Dataset records:

* * *

(** ** Route matching *)

(** C9: with a router whose failures are HTTP exceptions, route matching
    never raises: [match_request] returns, and has stored the matched rule
    and view arguments on the request, or the routing failure in the
    request's [routing_exception]; the constructor returns, with the URL
    adapter or with the failure of its creation stored in the same field;
    and [dispatch_request] raises the stored routing exception. *)
Theorem match_request_never_raises (c : nat) (s : State) (adapter : Adapter) :
  rc_url_adapter (req_ctxs s c) = Some adapter ->
  (forall e, fst (adapter (world s)) = Raise e -> is_http_exception e = true) ->
  (exists s', match_request c s = (Ok tt, s') /\
     match fst (adapter (world s)) with
     | Ok (rule, args) =>
         url_rule (rc_request (req_ctxs s' c)) = Some rule /\
         view_args (rc_request (req_ctxs s' c)) = Some args /\
         routing_exception (rc_request (req_ctxs s' c)) =
           routing_exception (rc_request (req_ctxs s c))
     | Raise e =>
         routing_exception (rc_request (req_ctxs s' c)) = Some e /\
         url_rule (rc_request (req_ctxs s' c)) = url_rule (rc_request (req_ctxs s c))
     end) /\
  (forall app request session,
     (forall e, bind_to_environ (apps s app) request = Raise e ->
                is_http_exception e = true) ->
     exists i s', RequestContext_init app request session s = (Ok i, s') /\
       match bind_to_environ (apps s app) request with
       | Ok ad => rc_url_adapter (req_ctxs s' i) = Some ad /\
                  rc_request (req_ctxs s' i) = request
       | Raise e => rc_url_adapter (req_ctxs s' i) = None /\
                    routing_exception (rc_request (req_ctxs s' i)) = Some e
       end) /\
  (forall app e,
     ls_top (request_ctx_stack s) = Some c ->
     routing_exception (rc_request (req_ctxs s c)) = Some e ->
     exists e', dispatch_request X app s = (Raise e', s) /\
                (debug (apps s app) = false -> e' = e)).
Proof.
  intros Had Hhttp. split; [|split].
  - unfold match_request, try_except, bind, gets, modify, lift_world.
    rewrite Had. destruct (adapter (world s)) as [[[rule args]|e] w] eqn:Ea; simpl in *.
    + eexists. split; [reflexivity|]. simpl. rewrite upd_same. simpl. auto.
    + rewrite (Hhttp e eq_refl). eexists. split; [reflexivity|].
      simpl. rewrite upd_same. simpl. auto.
  - intros app request session Hb.
    unfold RequestContext_init, try_except, create_url_adapter, of_result,
      bind, gets, modify, ret.
    destruct (bind_to_environ (apps s app) request) as [ad|e] eqn:Eb; simpl.
    + eexists _, _. split; [reflexivity|]. simpl. rewrite upd_same. simpl. auto.
    + rewrite (Hb e eq_refl). simpl. eexists _, _. split; [reflexivity|].
      simpl. rewrite upd_same. simpl. auto.
  - intros app e Htop Hre.
    unfold dispatch_request, top_request_context, bind, gets, ret.
    rewrite Htop. simpl. rewrite Hre. unfold raise_routing_exception, raise.
    destruct (debug (apps s app)); simpl.
    + destruct (_ || _); eexists; (split; [reflexivity|]); intros; congruence.
    + eexists. split; [reflexivity|]. reflexivity.
Qed.
(** * ee_partners: the partner dashboard's filtering and layout pipeline

    A shallow embedding of the logic of [App.jsx] (city normalisation, field
    derivation, filter domains, the filter effect and its event handlers) and
    of [TreeMapChart.jsx] (shade computation, chart data, tooltip placement).

    Conventions of the embedding
    - a JavaScript string is the list of its UTF-16 code units ([jsstring]);
    - a JSON field that may be absent is a [field]: [Undefined], [Null] or a
      string;
    - a Number that holds a count is a [jsnum]: [NaN] or [Num z] for the
      integer [z] (exact below 2^53, the range of the catalogue's counts);
    - [String.prototype.toLowerCase] is a built-in of the host: the model is
      parametrised by it ([Variable toLowerCase]) and every theorem holds for
      any such function.  [toLowerCaseBasic], its restriction to Basic Latin,
      is used to evaluate the model on ASCII inputs. *)

From Stdlib Require Import ZArith NArith QArith Qminmax List Bool Lia Lqa.
From Stdlib Require Import Permutation Sorted.
From Stdlib Require Import Strings.String Strings.Ascii.
Import ListNotations.

Local Open Scope Z_scope.
Local Open Scope list_scope.

(** ** Strings *)

Definition jsstring := list N.

(** An ASCII literal as code units. *)
Definition lit (s : string) : jsstring :=
  map N_of_ascii (list_ascii_of_string s).

Fixpoint jsstring_eqb (a b : jsstring) : bool :=
  match a, b with
  | [], [] => true
  | x :: a', y :: b' => N.eqb x y && jsstring_eqb a' b'
  | _, _ => false
  end.

(** [a < b] in code-unit order, the order [Array.prototype.sort] uses when it
    is given no comparator. *)
Fixpoint jsstring_ltb (a b : jsstring) : bool :=
  match a, b with
  | _, [] => false
  | [], _ :: _ => true
  | x :: a', y :: b' => N.ltb x y || (N.eqb x y && jsstring_ltb a' b')
  end.
(** ** The arm-timer callback *)

(** Turn the equations of the platform calls of a run into their
    contracts, and the tests on status codes into (dis)equalities. *)
Ltac op_specs :=
  repeat match goal with
         | H : nvs_set_op _ _ _ _ = _ |- _ =>
             apply nvs_set_op_spec in H;
             destruct H as ((? & ? & ? & ? & ?) & ? & [[? ?]|[? ?]])
         | H : nvs_erase_key_op _ _ _ = _ |- _ =>
             apply nvs_erase_key_op_spec in H;
             destruct H as ((? & ? & ? & ? & ?) & ? &
                            [[? ?]|[(? & ? & ?)|(? & ? & ?)]])
         | H : nvs_commit_op _ _ = _ |- _ =>
             apply nvs_commit_op_spec in H;
             destruct H as ((? & ? & ? & ? & ?) & ? & [[? ?]|[? ?]])
         | H : not_err _ _ = true |- _ => apply not_err_true in H
         | H : not_err _ _ = false |- _ => apply not_err_false in H
         end.

(** ** clear_flag *)

Lemma calls_app l1 l2 : calls (l1 ++ l2) = calls l1 ++ calls l2.
Proof. unfold calls. induction l1 as [|a l IH]; simpl; [reflexivity|].
  destruct (is_log a); simpl; rewrite IH; reflexivity. Qed.

Lemma calls_when_log b lvl msg w :
  calls (events (when b (emit (EvLog lvl msg)) w)) = [] /\
  world (when b (emit (EvLog lvl msg)) w) = w.
Proof. destruct b; split; reflexivity. Qed.

Lemma erase_keys_cons h k rest w :
  exists e p',
    nvs_erase_key_op h k (plat w) = (e, p') /\
    world (erase_keys h (k :: rest) w) =
      world (erase_keys h rest (with_plat p' w)) /\
    calls (events (erase_keys h (k :: rest) w)) =
      EvNvsEraseKey k e :: calls (events (erase_keys h rest (with_plat p' w))).
Proof.
  destruct (nvs_erase_key_op h k (plat w)) as [e p'] eqn:E.
  exists e, p'. split; [reflexivity |].
  cbn [erase_keys].
  repeat first [ rewrite bind_world | rewrite bind_events
               | rewrite bind_result | rewrite calls_app ].
  unfold nvs_erase_key, call. rewrite E.
  unfold ESP_LOGW.
  cbn [result world events fst snd].
  destruct (calls_when_log
              (not_err e ESP_OK && not_err e ESP_ERR_NVS_NOT_FOUND) LOGW
              "nvs_erase_key('%s') failed. err=%s" (with_plat p' w)) as [-> ->].
  split; reflexivity.
Qed.

Lemma erase_keys_spec (h : Z) (keys : list string) (w : World) :
  let r := erase_keys h keys w in
  exists es,
    length es = length keys /\
    calls (events r) = zip_with EvNvsEraseKey keys es /\
    det (world r) = det w /\
    durable (world r) = durable w /\
    (forall k, staged w !! k = None -> staged (world r) !! k = None) /\
    (forall i k e, keys !! i = Some k -> es !! i = Some e -> erased e ->
       staged (world r) !! k = None).
Proof.
  revert w. induction keys as [|k rest IH]; intros w r; subst r.
  - exists []. simpl. repeat split; auto. intros i k e Hk. destruct i; discriminate.
  - destruct (erase_keys_cons h k rest w) as (e & p' & E & -> & ->).
    destruct (IH (with_plat p' w)) as (es & Hl & Hc & Hd & Hdur & Hmono & Hgone).
    apply nvs_erase_key_op_spec in E.
    destruct E as (_ & Hdur1 & Hst).
    assert (Hmono1 : forall k', staged w !! k' = None ->
                                staged (with_plat p' w) !! k' = None).
    { intros k' Hk'. unfold staged in *; simpl.
      destruct Hst as [[_ ->]|[(_ & _ & ->)|(_ & _ & ->)]]; auto.
      rewrite lookup_delete. case_decide; auto. }
    exists (e :: es). repeat split.
    + simpl. rewrite Hl. reflexivity.
    + rewrite Hc. reflexivity.
    + exact Hd.
    + rewrite Hdur. unfold durable; simpl. exact Hdur1.
    + intros k' Hk'. apply Hmono, Hmono1, Hk'.
    + intros i k' e' Hk He Her. destruct i as [|i]; simpl in *.
      * injection Hk as <-. injection He as <-. apply Hmono.
        unfold staged; simpl.
        destruct Hst as [[_ ->]|[(_ & Hn & ->)|(H1 & H2 & _)]].
        -- apply lookup_delete_eq.
        -- exact Hn.
        -- destruct Her; contradiction.
      * eapply Hgone; eauto.
Qed.

Ltac proj_run :=
  repeat first
    [ rewrite bind_world | rewrite bind_events | rewrite bind_result
    | rewrite calls_app | rewrite gets_run | rewrite modify_run
    | rewrite result_pair | rewrite world_pair | rewrite events_pair ].

Lemma clear_flag_nvs_run (w : World) :
  backend_ (det w) = NVS ->
  nvs_ready_ (det w) = true ->
  let h := nvs_handle_ (det w) in
  let w1 := world (erase_keys h clear_flag_keys w) in
  exists ec p',
    nvs_commit_op h (plat w1) = (ec, p') /\
    world (clear_flag w) = with_plat p' w1 /\
    calls (events (clear_flag w)) =
      calls (events (erase_keys h clear_flag_keys w)) ++ [EvNvsCommit ec].
Proof.
  intros Hb Hr h w1.
  destruct (nvs_commit_op h (plat w1)) as [ec p'] eqn:E.
  exists ec, p'. split; [reflexivity |].
  unfold clear_flag. proj_run. rewrite Hb.
  change (bool_decide (NVS = RTC)) with false. cbv iota.
  proj_run. rewrite Hr. cbv iota beta. cbn [negb]. cbv iota.
  proj_run. fold h. fold w1. unfold nvs_commit, call. rewrite E.
  cbn [result world events fst snd]. unfold ESP_LOGW, ESP_LOGI.
  destruct (calls_when_log (not_err ec ESP_OK) LOGW
              "nvs_commit() in clear_flag failed. err=%s" (with_plat p' w1))
    as [-> ->].
  split; reflexivity.
Qed.

(** C9 (amended). On the NVS backend with the store ready, [clear_flag]
    calls [nvs_erase_key] for the six keys of the detector, in the order
    magic, last_boot_us, fw_dirty, first_boot, app_sha256, app_hash, then
    [nvs_commit].  Every key whose erase returned [ESP_OK] or
    [ESP_ERR_NVS_NOT_FOUND] is absent from the namespace afterwards; when
    the commit returns [ESP_OK] flash holds what the handle sees.  So when
    no erase and no commit fails, the six keys are absent, durably. *)
Theorem clear_flag_nvs_erases (w : World) :
  backend_ (det w) = NVS ->
  nvs_ready_ (det w) = true ->
  let r := clear_flag w in
  exists es ec,
    length es = length clear_flag_keys /\
    calls (events r) =
      zip_with EvNvsEraseKey clear_flag_keys es ++ [EvNvsCommit ec] /\
    (forall i k e, clear_flag_keys !! i = Some k -> es !! i = Some e ->
       erased e -> staged (world r) !! k = None) /\
    (ec = ESP_OK -> durable (world r) = staged (world r)) /\
    (Forall erased es -> ec = ESP_OK ->
     forall k, k ∈ clear_flag_keys ->
       staged (world r) !! k = None /\ durable (world r) !! k = None).
Proof.
  intros Hb Hr r. subst r.
  destruct (clear_flag_nvs_run w Hb Hr) as (ec & p' & E & -> & ->).
  destruct (erase_keys_spec (nvs_handle_ (det w)) clear_flag_keys w)
    as (es & Hl & -> & _ & _ & _ & Hgone).
  apply nvs_commit_op_spec in E. destruct E as (_ & Hst & Hdur).
  set (w1 := world (erase_keys (nvs_handle_ (det w)) clear_flag_keys w)) in *.
  assert (Hs : staged (with_plat p' w1) = staged w1) by exact Hst.
  assert (Hd : ec = ESP_OK -> durable (with_plat p' w1) = staged (with_plat p' w1)).
  { intros ->. rewrite Hs. unfold durable, staged; simpl.
    destruct Hdur as [[_ ->]|[? _]]; [reflexivity | contradiction]. }
  assert (Hg : forall i k e, clear_flag_keys !! i = Some k -> es !! i = Some e ->
                 erased e -> staged (with_plat p' w1) !! k = None).
  { intros i k e Hk He Her. rewrite Hs. eapply Hgone; eauto. }
  exists es, ec.
  split; [exact Hl | split; [reflexivity | split; [exact Hg | split; [exact Hd |]]]].
  intros Hall Hec k Hin.
  assert (Hk : staged (with_plat p' w1) !! k = None).
  { apply list_elem_of_lookup in Hin. destruct Hin as [i Hi].
    destruct (lookup_lt_is_Some_2 es i) as [e He].
    { rewrite Hl. eapply lookup_lt_Some; eauto. }
    apply (Hg i k e Hi He).
    rewrite Forall_forall in Hall. apply Hall.
    eapply list_elem_of_lookup_2; eauto. }
  split; [exact Hk | rewrite (Hd Hec); exact Hk].
Qed.

(** ** What the NVS decision reads *)

Lemma nvs_flash_init_op_frame p :
  timers (snd (nvs_flash_init_op p)) = timers p /\
  nvs_staged (nvs (snd (nvs_flash_init_op p))) = nvs_staged (nvs p).
Proof. destruct p. op_cases; split; reflexivity. Qed.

* * *

> Directions
Set down exactly the lines of the data above, beginning with the line that has "simpl. eexists _, _. split; [reflexivity|]." and ending with the line that has "(** ** Strings *)", and no others.

> The completed task
    + rewrite (Hb e eq_refl). simpl. eexists _, _. split; [reflexivity|].
      simpl. rewrite upd_same. simpl. auto.
  - intros app e Htop Hre.
    unfold dispatch_request, top_request_context, bind, gets, ret.
    rewrite Htop. simpl. rewrite Hre. unfold raise_routing_exception, raise.
    destruct (debug (apps s app)); simpl.
    + destruct (_ || _); eexists; (split; [reflexivity|]); intros; congruence.
    + eexists. split; [reflexivity|]. reflexivity.
Qed.
(** * ee_partners: the partner dashboard's filtering and layout pipeline

    A shallow embedding of the logic of [App.jsx] (city normalisation, field
    derivation, filter domains, the filter effect and its event handlers) and
    of [TreeMapChart.jsx] (shade computation, chart data, tooltip placement).

    Conventions of the embedding
    - a JavaScript string is the list of its UTF-16 code units ([jsstring]);
    - a JSON field that may be absent is a [field]: [Undefined], [Null] or a
      string;
    - a Number that holds a count is a [jsnum]: [NaN] or [Num z] for the
      integer [z] (exact below 2^53, the range of the catalogue's counts);
    - [String.prototype.toLowerCase] is a built-in of the host: the model is
      parametrised by it ([Variable toLowerCase]) and every theorem holds for
      any such function.  [toLowerCaseBasic], its restriction to Basic Latin,
      is used to evaluate the model on ASCII inputs. *)

From Stdlib Require Import ZArith NArith QArith Qminmax List Bool Lia Lqa.
From Stdlib Require Import Permutation Sorted.
From Stdlib Require Import Strings.String Strings.Ascii.
Import ListNotations.

Local Open Scope Z_scope.
Local Open Scope list_scope.

(** ** Strings *)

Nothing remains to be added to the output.